* [Collected data entries]:
*** Begin section ***
(** * The reflective query dispatcher of IRIS-NLP.ipynb

    A shallow embedding of the two Python functions of the notebook cell
    "Querying the domain", [iknow_query] and [iknow_macro], and proofs of
    what they do.

    The functions talk to an InterSystems IRIS server through the Native API
    object [irispy] and read result rows with [iris.IRISList].  Neither is
    code of the notebook.  They appear here as the record [connection] (what
    the server and the library answer) and as the globals of [iris_state]
    (what the server stores); every statement holds for all of them.

    Conventions of the model:
    - a Python [str] is the [string] of the bytes of its UTF-8 encoding.
      The code compares strings, splits them at [,], [:], [=] and the
      space, and cuts them after a leading [&], [*] or [$$$]: all of it at
      ASCII characters, whose bytes the encoding keeps apart from those of
      every other character.  [upper()] is the one operation that looks
      into the other characters; it is a parameter ([upper] of
      [connection]) of which nothing is assumed;
    - a Python exception is the outcome [Raise]; state is passed explicitly,
      and a dispatch that raises leaves the state of the moment it raised;
    - subscripts of a global are integers; reading the class dictionary or a
      global changes nothing on the server;
    - the two [while True] loops run on fuel, enough of it to walk the whole
      global ([iknow_macro_fuel], [iknow_query_fuel]). *)

From Stdlib Require Import List String Ascii ZArith Bool Lia.
From Stdlib Require Import Sorted.
Import ListNotations.

Local Open Scope Z_scope.
Local Open Scope list_scope.

(** ** Python values and outcomes *)

(** The values a caller hands to the dispatcher and the values a decoded
    result row holds.  No coercion is ever applied to them. *)
Inductive pyval : Type :=
| PNone
| PStr (s : string)
| PInt (z : Z).

(** The exceptions the notebook code can provoke itself, and the ones a
    remote call hands back. *)
Inductive exn : Type :=
| IndexError
| AttributeError
| KeyError
| RemoteError (msg : string).

(** Result of running a piece of the notebook: a value, a raised exception,
    or [OutOfFuel] when a [while True] loop of the model was cut short.
    [iknow_query_fuel] and [iknow_macro_fuel] show the latter never
    happens. *)
Inductive outcome (A : Type) : Type :=
| Ok (a : A)
| Raise (e : exn)
| OutOfFuel.

Arguments Ok {A} a.
Arguments Raise {A} e.
Arguments OutOfFuel {A}.

Definition bind {A B : Type} (m : outcome A) (k : A -> outcome B) : outcome B :=
  match m with
  | Ok a => k a
  | Raise e => Raise e
  | OutOfFuel => OutOfFuel
  end.

Notation "x <- m ;; k" := (bind m (fun x => k))
  (at level 61, m at next level, right associativity).

(** [list(map(f, xs))] where [f] may raise: elements are evaluated left to
    right and the first exception aborts the whole expression. *)
Fixpoint map_outcome {A B : Type} (f : A -> outcome B) (xs : list A) : outcome (list B) :=
  match xs with
  | [] => Ok []
  | x :: xs' =>
      y <- f x ;;
      ys <- map_outcome f xs' ;;
      Ok (y :: ys)
  end.

(** [xs[i]] on a Python list. *)
Definition item {A : Type} (xs : list A) (i : nat) : outcome A :=
  match nth_error xs i with
  | Some x => Ok x
  | None => Raise IndexError
  end.

(** ** Strings *)

Module Str.

(** The double-quote character, and the two-character default literal that
    a FormalSpec uses for the empty string. *)
Definition dquote : ascii := ascii_of_nat 34.
Definition empty_literal : string := String dquote (String dquote EmptyString).
Lemma in_range0 (idx : list nat) : in_range [] idx = true <-> idx = [].
Proof. destruct idx; simpl; split; congruence. Qed.

Lemma select0_vector (a : tensor F) (n k : nat) :
  shape a = [n] -> k < n ->
  select0 k a = Ok (tabulate [] (fun _ => item a [k])).
Proof.
  intros Ha Hk. unfold select0. rewrite Ha. apply Nat.ltb_lt in Hk. rewrite Hk.
  apply f_equal. apply tabulate_ext. intros idx Hr. apply in_range0 in Hr.
  now subst.
Qed.

(** A matrix times a tensor of no dimension: every element is multiplied
    by the one scalar. *)
Lemma mul_scalar (x : tensor F) (v : F) (B D : nat) :
  shape x = [B; D] ->
  Torch.mul x (tabulate [] (fun _ => v))
  = Ok (tabulate [B; D] (fun idx => fmul (item x idx) v)).
Proof.
  intros Hx. unfold Torch.mul, binop. rewrite Hx, shape_tabulate.
  cbn [broadcast_shapes rev app bshape_rev option_map]. apply f_equal.
  apply tabulate_ext. intros idx Hr. rewrite bidx_same by assumption.
  apply f_equal. unfold bidx. cbn [combine map]. now apply item_tabulate.
Qed.
Lemma robots_check_fails_open_sample :
  ∃ st' why,
    Blacklist.validateUrl sampleParse 1000 (Blacklist.loadBlacklist [])
      "https://example.org/a" Blacklist.TimedOut
    = (st', Blacklist.Returned (Blacklist.Validated why))
    ∧ why ∈ ["No robots.txt found"; "robots.txt check failed"; "robots.txt timeout"]
    ∧ (answered Blacklist.TimedOut = false → st' = Blacklist.loadBlacklist []).
Proof.
  apply (robots_check_fails_open sampleParse 1000 (Blacklist.loadBlacklist [])
           "https://example.org/a"
           {| protocol := "https:"; host := "example.org"; hostname := "example.org";
              pathname := "/a" |} Blacklist.TimedOut).
  - reflexivity.
  - reflexivity.
  - vm_compute. reflexivity.
  - intros c Hc. cbn [Blacklist.robotsCache Blacklist.loadBlacklist] in Hc.
    by rewrite lookup_empty in Hc.
  - discriminate.
  - discriminate.
Defined.

(** X25.  [POST /test-scrape] refuses plain http.  For a URL with another
    protocol than https that is not blacklisted and has no fresh cached
    robots.txt result, the request for robots.txt is refused by the https
    client, the validation answers with that error, and the handler replies
    400 with it as the reason, records one failure for the caller and starts
    no extraction. *)
Theorem plain_http_is_refused (parseURL : string → option URL) (now : Z)
    (w : Gateway.world) (ip url domain : string) (u : URL) (answer : Blacklist.fetched) :
  parseURL url = Some u →
  protocol u ≠ "https:" →
  Blacklist.isBlacklisted parseURL (Gateway.blacklist w) url = Blacklist.NotBlocked →
  stale now (Gateway.blacklist w) (JS.toLowerCase (hostname u)) →
  let why := "Validation error: " +:+ Blacklist.invalidProtocol (protocol u) in
  let s := Gateway.test_validated parseURL now w ip url domain answer in
  (∃ r, Gateway.then_ s = Gateway.Reply r
        ∧ Gateway.status r = 400 ∧ Gateway.reason r = Some why)
  ∧ Gateway.calls s = [Gateway.RecordFailure why]
  ∧ Gateway.after s
    = Gateway.set_abuse w (Abuse.recordFailure now (Gateway.abuse w) ip why).
Proof.
  intros Hu Hhttp Hnot Hstale why s. unfold s, Gateway.test_validated,
    Gateway.validateUrlEnhanced, Blacklist.validateUrl.
  rewrite Hu, Hnot, (checkRobotsTxt_miss parseURL now _ url u answer Hu Hstale).
  rewrite decide_False by done. simpl. split; [by eexists|]. split; [done|].
  by destruct w.
Qed.

Lemma plain_http_is_refused_sample :
  let why := "Validation error: " +:+ Blacklist.invalidProtocol "http:" in
  let s := Gateway.test_validated httpParse 5000 sampleWorld sampleCaller
             "http://example.org/" "example.org" (Blacklist.Body sampleRobots) in
  (∃ r, Gateway.then_ s = Gateway.Reply r
        ∧ Gateway.status r = 400 ∧ Gateway.reason r = Some why)
  ∧ Gateway.calls s = [Gateway.RecordFailure why]
  ∧ Gateway.after s
    = Gateway.set_abuse sampleWorld
        (Abuse.recordFailure 5000 (Gateway.abuse sampleWorld) sampleCaller why).
Proof.
  apply (plain_http_is_refused httpParse 5000 sampleWorld sampleCaller
           "http://example.org/" "example.org"
           {| protocol := "http:"; host := "example.org"; hostname := "example.org";
              pathname := "/" |} (Blacklist.Body sampleRobots)).
  - reflexivity.
  - discriminate.
  - vm_compute. reflexivity.
  - intros c Hc. cbn in Hc. by rewrite lookup_empty in Hc.
Defined.

(** X26.  The rules of robots.txt are lower-cased, the path is not.  For a
    path that begins with a capital letter after the slash the gate's
    parser therefore answers what it answers for the root path: such a path
    is blocked only by a rule that disallows everything, and never by a rule
    for its own prefix. *)
Theorem robots_rules_miss_capitalised_paths (content : string) (c : ascii) (rest : string) :
  JS.lower_ascii c ≠ c →
  Blacklist.parseRobotsTxt content (String "/" (String c rest))
  = Blacklist.parseRobotsTxt content "/".
Proof.
  intros Hc. unfold Blacklist.parseRobotsTxt. cbv zeta.
  rewrite scan_capital; [done|done|].
  unfold Blacklist.robotsLines. apply Forall_fmap, Forall_forall. intros x _. simpl.
  apply toLowerCase_idemp.
Qed.

Lemma robots_rules_miss_capitalised_paths_sample :
  let content := "User-agent: *" +:+ newline +:+ "Disallow: /Admin" in
  Blacklist.allowed (Blacklist.parseRobotsTxt content "/admin/users") = false
  ∧ Blacklist.allowed (Blacklist.parseRobotsTxt content "/Admin/users") = true
  ∧ Blacklist.parseRobotsTxt content "/Admin/users" = Blacklist.parseRobotsTxt content "/".
Proof.
  intros content. split; [reflexivity|]. split; [reflexivity|].
  apply (robots_rules_miss_capitalised_paths content "A" "dmin/users").
  vm_compute. discriminate.
Defined.

(* ===================================================================== *)
(** ** Compliance report, the engine's robots.txt check, the other routes *)
(* ===================================================================== *)

(** X27.  The compliance report of a validation result, as the validation
    stage hands it over (returned, or thrown and caught).  Its status is
    APPROVED or BLOCKED_BLACKLIST and no other: APPROVED exactly for a
    validated URL, and then all four checks hold and only the three standing
    recommendations are given.  A blacklisted URL fails the blacklist check
    and gets all six recommendations.  A URL blocked by robots.txt is
    reported as BLOCKED_BLACKLIST although its blacklist check holds; its
    robots check fails and the robots.txt advice is given. *)
Theorem compliance_report_of_validation (now : Z) (url : string)
    (o : Blacklist.outcome Blacklist.validation) :
  let r := Legal.generateComplianceReport now url (Legal.resultOf o) in
  (Legal.r_status r = Legal.APPROVED ∨ Legal.r_status r = Legal.BLOCKED_BLACKLIST)
  ∧ (Legal.r_status r = Legal.APPROVED
     ↔ ∃ why, o = Blacklist.Returned (Blacklist.Validated why))
  ∧ (Legal.r_status r = Legal.APPROVED →
     Legal.r_checks r
     = {| Legal.urlFormat := true; Legal.blacklistCheck := true;
          Legal.robotsCheck := true; Legal.legalCompliance := true |}
     ∧ Legal.recommendations r = standingAdvice)
  ∧ (∀ why d, o = Blacklist.Returned (Blacklist.Blacklisted why d) →
       Legal.blacklistCheck (Legal.r_checks r) = false
       ∧ Legal.recommendations r = blacklistAdvice ++ robotsAdvice ++ standingAdvice)
  ∧ (∀ why, o = Blacklist.Returned (Blacklist.RobotsBlocked why) →
       ¬ occurs_in "Blacklisted" why →
       Legal.r_status r = Legal.BLOCKED_BLACKLIST
       ∧ Legal.blacklistCheck (Legal.r_checks r) = true
       ∧ Legal.robotsCheck (Legal.r_checks r) = false
       ∧ Legal.recommendations r = robotsAdvice ++ standingAdvice).
Proof.
  intros r. split; [|split; [|split; [|split]]].
  - unfold r, Legal.generateComplianceReport. simpl.
    destruct (Legal.valid _); [by left|by right].
  - unfold r. destruct o as [[| | |why]|msg]; simpl; split; try done;
      try (by intros [? [=]]). by eexists.
  - unfold r. destruct o as [[| | |why]|msg]; simpl; done.
  - intros why d ->. unfold r. simpl. done.
  - intros why -> Hnot. unfold r, Legal.generateComplianceReport. simpl.
    assert (JS.includes why "Blacklisted" = false) as ->.
    { apply not_true_is_false. by rewrite includes_spec. }
    done.
Qed.

Section EngineFacts.
Import JS.

Lemma engine_disallow_not_agent (s : string) :
  startsWith s "disallow:" = true → startsWith s "user-agent:" = false.
Proof.
  destruct s as [|c s]; [done|]. simpl.
  destruct (decide ("d"%char = c)) as [<-|]; [|done]. done.
Qed.

(** The engine's loop ends with a refusal exactly when it meets a matching
    [Disallow] line while a block of a matching user-agent is in force. *)
Lemma engine_scan_spec (pathname : string) (lines : list string) : ∀ cur,
  Scraper.scan pathname cur lines = false
  ↔ ∃ pre line post, lines = pre ++ line :: post
                     ∧ foldl engineEnter cur pre = true
                     ∧ engineForbids pathname line = true.
Proof.
  induction lines as [|l lines IH]; intros cur.
  - simpl. split; [done|]. intros (pre & line & post & H & _). by destruct pre.
  - cbn [Scraper.scan]. cbv zeta. fold (Blacklist.field (toLowerCase (trim l))).
    fold (engineEnter cur l).
    destruct (startsWith (toLowerCase (trim l)) "disallow:") eqn:Hdis.
    + assert (engineEnter cur l = cur) as Hcur.
      { unfold engineEnter. cbv zeta. by rewrite (engine_disallow_not_agent _ Hdis). }
      rewrite Hcur. destruct cur; simpl.
      * destruct (bool_decide _ || startsWith pathname _) eqn:Hforbid.
        -- split; [|done]. intros _. exists [], l, lines. split; [done|]. split; [done|].
           unfold engineForbids. cbv zeta. by rewrite Hdis.
        -- rewrite IH. split.
           ++ intros (pre & line & post & -> & H1 & H2). exists (l :: pre), line, post.
              split; [done|]. split; [|done]. simpl. by rewrite Hcur.
           ++ intros (pre & line & post & H & H1 & H2). destruct pre as [|x pre].
              ** simpl in H. injection H as <- <-. unfold engineForbids in H2.
                 cbv zeta in H2. rewrite Hdis, Hforbid in H2. done.
              ** simpl in H. injection H as <- ->. simpl in H1. rewrite Hcur in H1.
                 by exists pre, line, post.
      * rewrite IH. split.
        -- intros (pre & line & post & -> & H1 & H2). exists (l :: pre), line, post.
           split; [done|]. split; [|done]. simpl. by rewrite Hcur.
        -- intros (pre & line & post & H & H1 & H2). destruct pre as [|x pre].
           ** simpl in H1. done.
           ** simpl in H. injection H as <- ->. simpl in H1. rewrite Hcur in H1.
              by exists pre, line, post.
    + rewrite andb_false_r. rewrite IH. split.
      * intros (pre & line & post & -> & H1 & H2). exists (l :: pre), line, post.
        by split.
      * intros (pre & line & post & H & H1 & H2). destruct pre as [|x pre].
        -- simpl in H. injection H as <- <-. unfold engineForbids in H2.
           cbv zeta in H2. by rewrite Hdis in H2.
        -- simpl in H. injection H as <- ->. by exists pre, line, post.
Qed.
(** * ytarchive, util.go: fragment download helpers

    A shallow embedding of the helpers of [util.go] that decide how a
    fragment worker continues, how download URLs are built, and how the
    [sidx] box is cut out of a fragment, together with the properties the
    specification states about them.

    Conventions of the embedding:
    - a Go [int] is a [Z], taken as 64 bits wide; every arithmetic
      operation of the source wraps ([GoInt.wrap]);
    - a Go [string] is a [string], a [[]byte] is a [list byte];
    - a Go [map] is a [gmap];
    - an [error] is an [option]: [None] is [nil];
    - logging ([LogDebug], [LogWarn], [LogError], [fmt.Println]) only
      writes to the terminal and is left out;
    - one call of a function is followed from entry to return, with no
      other worker acting on the shared [DownloadInfo] in between. *)

From Stdlib Require Import ZArith Ascii String Strings.Byte List Bool Lia.
From stdpp Require Import base gmap strings list.

Open Scope Z_scope.

(** ** Go integers *)

Module GoInt.

Definition IntSize : Z := 64.

Definition MinInt : Z := - 2 ^ (IntSize - 1).
Definition MaxInt : Z := 2 ^ (IntSize - 1) - 1.

(** Two's complement wrap-around of a mathematical result to [int]. *)
Definition wrap (x : Z) : Z :=
  (x + 2 ^ (IntSize - 1)) mod 2 ^ IntSize - 2 ^ (IntSize - 1).

(** Wrap-around of a mathematical result to [uint64]. *)
Definition uint64 (x : Z) : Z := x mod 2 ^ 64.

Definition add (a b : Z) : Z := wrap (a + b).
Definition sub (a b : Z) : Z := wrap (a - b).

Definition in_range (x : Z) : Prop := MinInt <= x <= MaxInt.

End GoInt.

(** ** Go strings and byte slices *)

Module GoString.

Definition code (c : ascii) : Z := Z.of_N (N_of_ascii c).

Definition len (s : string) : Z := Z.of_nat (String.length s).

(** [strings.HasPrefix]. *)
Fixpoint HasPrefix (s prefix : string) {struct prefix} : bool :=
  match prefix, s with
  | EmptyString, _ => true
  | String p prefix', String c s' =>
      if Ascii.eqb c p then HasPrefix s' prefix' else false
  | String _ _, EmptyString => false
  end.

Fixpoint drop (n : nat) (s : string) : string :=
  match n, s with
  | O, _ => s
  | S n', String _ s' => drop n' s'
  | S _, EmptyString => EmptyString
  end.

Fixpoint take (n : nat) (s : string) : string :=
  match n, s with
  | O, _ => EmptyString
  | S n', String c s' => String c (take n' s')
  | S _, EmptyString => EmptyString
  end.

(** [strings.HasSuffix]: the last [len(suffix)] bytes are [suffix]. *)
Definition HasSuffix (s suffix : string) : bool :=
  (String.length suffix <=? String.length s)%nat
  && String.eqb (drop (String.length s - String.length suffix) s) suffix.

(** [strings.Index]: byte index of the first occurrence, or [-1]. *)
Fixpoint Index_from (i : Z) (s substr : string) : Z :=
  if HasPrefix s substr then i
  else match s with
       | EmptyString => -1
       | String _ s' => Index_from (i + 1) s' substr
       end.

Definition Index (s substr : string) : Z := Index_from 0 s substr.

(** [strings.ReplaceAll] for a non-empty [old]: the non-overlapping
    occurrences of [old], leftmost first, become [new].  [skip] counts
    the bytes of a matched occurrence that are still to be dropped. *)
Fixpoint replace_from (old new : string) (skip : nat) (s : string) : string :=
  match s with
  | EmptyString => EmptyString
  | String c s' =>
      match skip with
      | S k => replace_from old new k s'
      | O =>
          if HasPrefix s old
          then new +:+ replace_from old new (String.length old - 1) s'
          else String c (replace_from old new O s')
      end
  end.

Definition ReplaceAll (s old new : string) : string := replace_from old new O s.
*** End section ***
* [Problem to work on]:
Work out how many lines of the records contain the string "engineForbids". Nothing but the number should be written.

* [Solution]:
4